[Dataset excerpts]

☆ ☆ ☆ ☆ ☆ ☆ ☆

(** ** Atoi *)

Lemma is_digit_val a : is_digit a = true -> 0 <= digit_val a <= 9.
Proof.
  unfold is_digit, digit_val. intros H.
  apply andb_true_iff in H as [H1 H2]. apply Nat.leb_le in H1, H2. lia.
Qed.

Lemma digits_value_bound ds : forall acc v,
  0 <= acc -> digits_value acc ds = Some v ->
  0 <= v < (acc + 1) * 10 ^ Z.of_nat (length ds).
Proof.
  induction ds as [|d ds IH]; intros acc v Hacc H; simpl in H.
  - injection H as <-. simpl. lia.
  - destruct (is_digit d) eqn:Hd; [|discriminate].
    pose proof (is_digit_val d Hd).
    assert (0 <= acc * 10 + digit_val d) as Ha by lia.
    destruct (IH _ _ Ha H) as [H1 H2]. split; [lia|].
    rewrite length_cons, Nat2Z.inj_succ, Z.pow_succ_r by lia.
    assert (0 < 10 ^ Z.of_nat (length ds)) by (apply Z.pow_pos_nonneg; lia).
    nia.
Qed.

Lemma digits_value_all ds : forall acc,
  Forall (fun a => is_digit a = true) ds -> exists v, digits_value acc ds = Some v.
Proof.
  induction ds as [|d ds IH]; intros acc H; simpl; [eauto|].
  inversion H as [|? ? Hd Hds]; subst. rewrite Hd. apply IH, Hds.
Qed.

Lemma signed_value_bound g v :
  signed_value g = Some v -> Z.abs v < 10 ^ Z.of_nat (length g).
Proof.
  unfold signed_value. intros H.
  assert (Hpos : forall ds w, digits_value 0 ds = Some w ->
            0 <= w < 10 ^ Z.of_nat (length ds)).
  { intros ds w Hw. pose proof (digits_value_bound ds 0 w ltac:(lia) Hw). lia. }
  assert (Hmono : forall n, 0 <= 10 ^ Z.of_nat n <= 10 ^ Z.of_nat (S n)).
  { intros n. rewrite Nat2Z.inj_succ, Z.pow_succ_r by lia.
    assert (0 < 10 ^ Z.of_nat n) by (apply Z.pow_pos_nonneg; lia). lia. }
  destruct g as [|a t]; [discriminate|].
  destruct (Ascii.eqb a "-"%char); [|destruct (Ascii.eqb a "+"%char)].
  - destruct t as [|b t']; [discriminate|].
    destruct (digits_value 0 (b :: t')) as [w|] eqn:Hw; [|discriminate].
    injection H as <-. pose proof (Hpos _ _ Hw). pose proof (Hmono (length (b :: t'))).
    simpl length in *. lia.
  - destruct t as [|b t']; [discriminate|].
    destruct (digits_value 0 (b :: t')) as [w|] eqn:Hw; [|discriminate].
    injection H as <-. pose proof (Hpos _ _ Hw). pose proof (Hmono (length (b :: t'))).
    simpl length in *. lia.
  - destruct (digits_value 0 (a :: t)) as [w|] eqn:Hw; [|discriminate].
    injection H as <-. pose proof (Hpos _ _ Hw). lia.
Qed.

(** A captured group always denotes an integer. *)
Lemma group_value g : group_ok g -> exists v, signed_value g = Some v.
Proof.
  intros (ds & Hg & Hne & Hd).
  destruct ds as [|d ds']; [done|].
  assert (Hd0 : is_digit d = true) by (by inversion Hd).
  destruct (digits_value_all (d :: ds') 0 Hd) as [w Hw].
  destruct Hg as [-> | ->]; unfold signed_value.
  - assert (Ascii.eqb d "-"%char = false) as E1.
    { apply Ascii.eqb_neq. intros ->. discriminate. }
    assert (Ascii.eqb d "+"%char = false) as E2.
    { apply Ascii.eqb_neq. intros ->. discriminate. }
    rewrite E1, E2, Hw. eauto.
  - simpl (Ascii.eqb "-"%char "-"%char). cbv iota. rewrite Hw. eauto.
Qed.

Lemma atoi_value g v :
  signed_value g = Some v ->
  (atoi g = Ok v /\ in_int v = true) \/ (is_err (atoi g) = true /\ in_int v = false).
Proof.
  intros Hv. unfold atoi. rewrite Hv.
  destruct (in_int v) eqn:Hi.
  - left. destruct ((0 <? length g)%nat && (length g <? 19)%nat); auto.
  - right. destruct ((0 <? length g)%nat && (length g <? 19)%nat) eqn:Hl; [|auto].
    exfalso. apply andb_true_iff in Hl as [_ Hl]. apply Nat.ltb_lt in Hl.
    pose proof (signed_value_bound g v Hv).
    assert (10 ^ Z.of_nat (length g) <= 10 ^ 18).
    { apply Z.pow_le_mono_r; lia. }
    unfold in_int, int_min, int_max in Hi.
    apply andb_false_iff in Hi as [Hi|Hi]; apply Z.leb_gt in Hi; lia.
Qed.

End ParseFacts.

(* ------------------------------------------------------------------ *)
(** ** Facts about the posted form *)

Module FormFacts.

Import Form.

Lemma escape_byte_unescape c r :
  query_unescape (escape_byte c ++ r) = option_map (cons c) (query_unescape r).
Proof. destruct c as [[] [] [] [] [] [] [] []]; reflexivity. Qed.

Lemma escape_byte_safe c a :
  a ∈ escape_byte c -> should_escape a = false \/ a = "+"%char \/ a = "%"%char.
Proof.
  intros H. apply list_elem_of_In in H.
  destruct c as [[] [] [] [] [] [] [] []]; vm_compute in H;
    repeat (destruct H as [<-|H]; [vm_compute; auto|]); contradiction.
Qed.

Lemma query_unescape_escape s : query_unescape (query_escape s) = Some s.
Proof.
  induction s as [|c s IH]; [reflexivity|].
  unfold query_escape. simpl. rewrite escape_byte_unescape. fold (query_escape s). by rewrite IH.
Qed.

Lemma query_escape_safe s a :
  a ∈ query_escape s -> should_escape a = false \/ a = "+"%char \/ a = "%"%char.
Proof.
  induction s as [|c s IH]; simpl; [intros H; by apply list_elem_of_In in H|].
  unfold query_escape; simpl. rewrite elem_of_app. intros [H|H].
  - by apply (escape_byte_safe c).
  - by apply IH.
Qed.

Lemma cut_app sep a b :
  (forall x, x ∈ a -> Ascii.eqb x sep = false) -> cut sep (a ++ sep :: b) = (a, b, true).
Proof.
  induction a as [|x a IH]; intros H; simpl.
  - by rewrite Ascii.eqb_refl.
  - rewrite (H x) by (apply list_elem_of_In; left; done).
    rewrite IH; [done|]. intros y Hy. apply H. apply list_elem_of_In. right. by apply list_elem_of_In.
Qed.

Lemma request_body_eq crn :
  request_body crn =
  list_ascii_of_string "courseReferenceNumber=" ++ query_escape (list_ascii_of_string crn) ++
  list_ascii_of_string "&term=202430".
Proof. reflexivity. Qed.

Lemma escape_no_sep s x :
  x ∈ query_escape s -> Ascii.eqb x "&"%char = false /\ Ascii.eqb x ";"%char = false /\
                         Ascii.eqb x "="%char = false.
Proof.
  intros H. destruct (query_escape_safe s x H) as [Hs|[->| ->]]; [|done|done].
  split; [|split]; apply Ascii.eqb_neq; intros ->; discriminate.
Qed.

Lemma char_in_false c l : (forall x, x ∈ l -> Ascii.eqb x c = false) -> char_in c l = false.
Proof.
  intros H. unfold char_in. apply not_true_iff_false. rewrite existsb_exists.
  intros (x & Hx & He). apply Ascii.eqb_eq in He. subst x.
  apply list_elem_of_In in Hx. pose proof (H c Hx) as Hc.
  rewrite Ascii.eqb_refl in Hc. discriminate.
Qed.

Lemma parse_loop_cons f m ok x q :
  parse_loop (S f) m ok (x :: q) =
  let '(key, rest, _) := cut "&"%char (x :: q) in
  if char_in ";"%char key then parse_loop f m false rest
  else
    match key with
    | [] => parse_loop f m ok rest
    | _ =>
        let '(k, v, _) := cut "="%char key in
        match query_unescape k with
        | None => parse_loop f m false rest
        | Some k' =>
            match query_unescape v with
            | None => parse_loop f m false rest
            | Some v' => parse_loop f (values_add k' v' m) ok rest
            end
        end
    end.
Proof. reflexivity. Qed.

Lemma cut_none sep a :
  (forall x, x ∈ a -> Ascii.eqb x sep = false) -> cut sep a = (a, [], false).
Proof.
  induction a as [|x a IH]; intros H; simpl; [done|].
  rewrite (H x) by (apply list_elem_of_In; left; done).
  rewrite IH; [done|]. intros y Hy. apply H. apply list_elem_of_In. right. by apply list_elem_of_In.
Qed.

Lemma parse_loop_nil f m ok : parse_loop f m ok [] = (m, ok).
Proof. by destruct f. Qed.

(** No separator of the query syntax in [l]. *)
Abbreviation no_seps l :=
  (forall c, c ∈ l -> Ascii.eqb c "&"%char = false /\ Ascii.eqb c ";"%char = false /\
                      Ascii.eqb c "="%char = false).

Lemma pair_facts c0 k0 x :
  no_seps (c0 :: k0) -> no_seps x ->
  (forall c, c ∈ c0 :: k0 ++ "="%char :: x -> Ascii.eqb c "&"%char = false) /\
  char_in ";"%char (c0 :: k0 ++ "="%char :: x) = false /\
  cut "="%char (c0 :: k0 ++ "="%char :: x) = (c0 :: k0, x, true).
Proof.
  intros Hnk Hnx.
  assert (Hpair : forall c, c ∈ c0 :: k0 ++ "="%char :: x ->
                  Ascii.eqb c "&"%char = false /\ Ascii.eqb c ";"%char = false).
  { intros c Hc. rewrite elem_of_cons, elem_of_app, elem_of_cons in Hc.
    destruct Hc as [->|[Hc|[->|Hc]]].
    - destruct (Hnk c0) as (?&?&?); [set_solver|]. auto.
    - destruct (Hnk c) as (?&?&?); [set_solver|]. auto.
    - split; reflexivity.
    - destruct (Hnx c Hc) as (?&?&?). auto. }
  split; [|split].
  - intros c Hc. apply Hpair, Hc.
  - apply char_in_false. intros c Hc. apply Hpair, Hc.
  - apply (cut_app "="%char (c0 :: k0)). intros c Hc. by destruct (Hnk c Hc) as (?&?&?).
Qed.

(** A [key=value] pair followed by [&]. *)
Lemma parse_loop_pair f m ok k x rest k' x' :
  k <> [] -> no_seps k -> no_seps x ->
  query_unescape k = Some k' -> query_unescape x = Some x' ->
  parse_loop (S f) m ok ((k ++ "="%char :: x) ++ "&"%char :: rest)
  = parse_loop f (values_add k' x' m) ok rest.
Proof.
  intros Hk Hnk Hnx Hk' Hx'.
  destruct k as [|c0 k0]; [done|].
  destruct (pair_facts c0 k0 x Hnk Hnx) as (Hamp & Hsemi & Heq).
  assert (Hc : cut "&"%char (c0 :: (k0 ++ "="%char :: x) ++ "&"%char :: rest)
               = (c0 :: k0 ++ "="%char :: x, rest, true))
    by (apply (cut_app "&"%char (c0 :: k0 ++ "="%char :: x)); exact Hamp).
  change (((c0 :: k0) ++ "="%char :: x) ++ "&"%char :: rest)
    with (c0 :: (k0 ++ "="%char :: x) ++ "&"%char :: rest).
  rewrite parse_loop_cons, Hc. cbv beta iota. rewrite Hsemi. cbv iota.
  rewrite Heq. cbv beta iota. rewrite Hk', Hx'. reflexivity.
Qed.

(** The last [key=value] pair of a query. *)
Lemma parse_loop_last f m ok k x k' x' :
  k <> [] -> no_seps k -> no_seps x ->
  query_unescape k = Some k' -> query_unescape x = Some x' ->
  parse_loop (S f) m ok (k ++ "="%char :: x) = (values_add k' x' m, ok).
Proof.
  intros Hk Hnk Hnx Hk' Hx'.
  destruct k as [|c0 k0]; [done|].
  destruct (pair_facts c0 k0 x Hnk Hnx) as (Hamp & Hsemi & Heq).
  assert (Hc : cut "&"%char (c0 :: k0 ++ "="%char :: x) = (c0 :: k0 ++ "="%char :: x, [], false))
    by (apply cut_none; exact Hamp).
  change ((c0 :: k0) ++ "="%char :: x) with (c0 :: k0 ++ "="%char :: x).
  rewrite parse_loop_cons, Hc. cbv beta iota. rewrite Hsemi. cbv iota.
  rewrite Heq. cbv beta iota. rewrite Hk', Hx'. apply parse_loop_nil.
Qed.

☆ ☆ ☆ ☆ ☆ ☆ ☆

TASK ITEM => The last part of the records is the answer, beginning at the line that holds "with (c0 :: (k0" and including the final line, repeated exactly.

SOLUTION TO THIS EXERCISE =>
    with (c0 :: (k0 ++ "="%char :: x) ++ "&"%char :: rest).
  rewrite parse_loop_cons, Hc. cbv beta iota. rewrite Hsemi. cbv iota.
  rewrite Heq. cbv beta iota. rewrite Hk', Hx'. reflexivity.
Qed.

(** The last [key=value] pair of a query. *)
Lemma parse_loop_last f m ok k x k' x' :
  k <> [] -> no_seps k -> no_seps x ->
  query_unescape k = Some k' -> query_unescape x = Some x' ->
  parse_loop (S f) m ok (k ++ "="%char :: x) = (values_add k' x' m, ok).
Proof.
  intros Hk Hnk Hnx Hk' Hx'.
  destruct k as [|c0 k0]; [done|].
  destruct (pair_facts c0 k0 x Hnk Hnx) as (Hamp & Hsemi & Heq).
  assert (Hc : cut "&"%char (c0 :: k0 ++ "="%char :: x) = (c0 :: k0 ++ "="%char :: x, [], false))
    by (apply cut_none; exact Hamp).
  change ((c0 :: k0) ++ "="%char :: x) with (c0 :: k0 ++ "="%char :: x).
  rewrite parse_loop_cons, Hc. cbv beta iota. rewrite Hsemi. cbv iota.
  rewrite Heq. cbv beta iota. rewrite Hk', Hx'. apply parse_loop_nil.
Qed.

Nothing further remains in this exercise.